> _Task statement_: Only one span of the listing below should come back. It runs from the line with "(keyed other ->" through the line with "[initialized] one marks", and each of its lines must be reproduced exactly.

────────────────────

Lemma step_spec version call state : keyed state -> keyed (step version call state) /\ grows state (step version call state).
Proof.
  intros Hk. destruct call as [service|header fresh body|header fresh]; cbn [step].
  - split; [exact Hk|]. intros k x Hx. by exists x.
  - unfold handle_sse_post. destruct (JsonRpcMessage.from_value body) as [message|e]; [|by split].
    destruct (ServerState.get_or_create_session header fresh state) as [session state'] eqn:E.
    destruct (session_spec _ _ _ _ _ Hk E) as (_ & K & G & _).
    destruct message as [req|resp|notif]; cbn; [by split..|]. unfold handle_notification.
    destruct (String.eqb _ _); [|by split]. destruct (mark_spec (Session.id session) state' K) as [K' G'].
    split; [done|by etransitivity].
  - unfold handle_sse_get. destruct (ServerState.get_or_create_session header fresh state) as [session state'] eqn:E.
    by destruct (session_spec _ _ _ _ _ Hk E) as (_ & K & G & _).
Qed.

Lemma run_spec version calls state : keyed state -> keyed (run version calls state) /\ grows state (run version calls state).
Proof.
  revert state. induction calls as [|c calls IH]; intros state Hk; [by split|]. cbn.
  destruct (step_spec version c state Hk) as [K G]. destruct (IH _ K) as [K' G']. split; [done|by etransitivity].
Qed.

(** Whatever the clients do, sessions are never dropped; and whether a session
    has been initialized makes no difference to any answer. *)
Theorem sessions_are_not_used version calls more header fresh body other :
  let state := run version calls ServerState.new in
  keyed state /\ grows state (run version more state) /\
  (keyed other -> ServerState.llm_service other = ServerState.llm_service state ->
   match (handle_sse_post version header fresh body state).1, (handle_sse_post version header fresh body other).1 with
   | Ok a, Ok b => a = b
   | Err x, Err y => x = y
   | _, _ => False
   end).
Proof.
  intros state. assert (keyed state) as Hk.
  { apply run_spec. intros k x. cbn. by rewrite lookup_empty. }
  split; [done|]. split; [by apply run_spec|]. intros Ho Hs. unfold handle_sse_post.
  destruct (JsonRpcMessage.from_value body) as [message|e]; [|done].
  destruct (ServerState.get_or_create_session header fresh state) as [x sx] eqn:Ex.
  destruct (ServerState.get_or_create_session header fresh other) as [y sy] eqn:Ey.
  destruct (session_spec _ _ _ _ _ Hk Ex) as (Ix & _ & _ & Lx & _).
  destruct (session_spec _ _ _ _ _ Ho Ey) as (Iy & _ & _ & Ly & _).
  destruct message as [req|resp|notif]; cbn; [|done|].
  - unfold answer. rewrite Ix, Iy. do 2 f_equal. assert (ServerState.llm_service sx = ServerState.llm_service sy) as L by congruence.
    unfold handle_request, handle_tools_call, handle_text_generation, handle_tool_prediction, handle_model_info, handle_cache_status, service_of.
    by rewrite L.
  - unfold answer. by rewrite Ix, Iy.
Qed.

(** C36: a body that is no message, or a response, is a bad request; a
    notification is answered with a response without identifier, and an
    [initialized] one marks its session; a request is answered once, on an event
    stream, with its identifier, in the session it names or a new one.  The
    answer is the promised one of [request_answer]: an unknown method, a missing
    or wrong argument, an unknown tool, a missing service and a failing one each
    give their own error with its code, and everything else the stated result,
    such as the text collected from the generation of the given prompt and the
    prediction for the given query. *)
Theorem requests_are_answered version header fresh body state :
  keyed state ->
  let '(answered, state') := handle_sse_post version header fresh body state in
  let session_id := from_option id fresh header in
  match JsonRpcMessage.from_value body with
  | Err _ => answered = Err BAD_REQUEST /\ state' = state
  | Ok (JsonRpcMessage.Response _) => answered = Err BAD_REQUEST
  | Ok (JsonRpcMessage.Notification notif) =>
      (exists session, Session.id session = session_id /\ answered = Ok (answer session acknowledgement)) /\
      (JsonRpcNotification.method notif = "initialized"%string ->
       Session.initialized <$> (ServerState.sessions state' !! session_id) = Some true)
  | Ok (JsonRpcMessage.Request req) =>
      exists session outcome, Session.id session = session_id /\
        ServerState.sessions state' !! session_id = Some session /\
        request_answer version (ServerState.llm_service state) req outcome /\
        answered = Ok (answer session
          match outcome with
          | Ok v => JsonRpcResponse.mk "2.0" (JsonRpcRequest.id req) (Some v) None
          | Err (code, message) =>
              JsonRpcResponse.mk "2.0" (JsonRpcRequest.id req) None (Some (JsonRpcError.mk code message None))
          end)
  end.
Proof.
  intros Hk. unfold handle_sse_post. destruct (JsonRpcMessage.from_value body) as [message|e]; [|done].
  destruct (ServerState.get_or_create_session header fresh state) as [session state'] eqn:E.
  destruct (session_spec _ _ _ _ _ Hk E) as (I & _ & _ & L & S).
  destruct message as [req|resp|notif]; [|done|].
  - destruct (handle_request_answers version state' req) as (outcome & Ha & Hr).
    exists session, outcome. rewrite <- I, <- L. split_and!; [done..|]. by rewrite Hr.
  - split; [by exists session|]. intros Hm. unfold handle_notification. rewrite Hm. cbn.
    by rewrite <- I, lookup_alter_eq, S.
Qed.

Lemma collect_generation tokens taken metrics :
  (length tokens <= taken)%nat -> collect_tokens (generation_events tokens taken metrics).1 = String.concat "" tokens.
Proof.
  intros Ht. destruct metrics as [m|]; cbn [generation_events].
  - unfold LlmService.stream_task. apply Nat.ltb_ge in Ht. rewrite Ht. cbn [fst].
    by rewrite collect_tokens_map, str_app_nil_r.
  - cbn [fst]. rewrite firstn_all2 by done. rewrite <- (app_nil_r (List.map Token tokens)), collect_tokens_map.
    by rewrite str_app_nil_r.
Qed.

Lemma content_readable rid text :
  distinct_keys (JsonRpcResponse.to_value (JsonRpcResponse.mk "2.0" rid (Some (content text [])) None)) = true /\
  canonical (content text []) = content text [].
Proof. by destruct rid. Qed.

────────────────────

> _Solution for this problem_:
  (keyed other -> ServerState.llm_service other = ServerState.llm_service state ->
   match (handle_sse_post version header fresh body state).1, (handle_sse_post version header fresh body other).1 with
   | Ok a, Ok b => a = b
   | Err x, Err y => x = y
   | _, _ => False
   end).
Proof.
  intros state. assert (keyed state) as Hk.
  { apply run_spec. intros k x. cbn. by rewrite lookup_empty. }
  split; [done|]. split; [by apply run_spec|]. intros Ho Hs. unfold handle_sse_post.
  destruct (JsonRpcMessage.from_value body) as [message|e]; [|done].
  destruct (ServerState.get_or_create_session header fresh state) as [x sx] eqn:Ex.
  destruct (ServerState.get_or_create_session header fresh other) as [y sy] eqn:Ey.
  destruct (session_spec _ _ _ _ _ Hk Ex) as (Ix & _ & _ & Lx & _).
  destruct (session_spec _ _ _ _ _ Ho Ey) as (Iy & _ & _ & Ly & _).
  destruct message as [req|resp|notif]; cbn; [|done|].
  - unfold answer. rewrite Ix, Iy. do 2 f_equal. assert (ServerState.llm_service sx = ServerState.llm_service sy) as L by congruence.
    unfold handle_request, handle_tools_call, handle_text_generation, handle_tool_prediction, handle_model_info, handle_cache_status, service_of.
    by rewrite L.
  - unfold answer. by rewrite Ix, Iy.
Qed.

(** C36: a body that is no message, or a response, is a bad request; a
    notification is answered with a response without identifier, and an
    [initialized] one marks its session; a request is answered once, on an event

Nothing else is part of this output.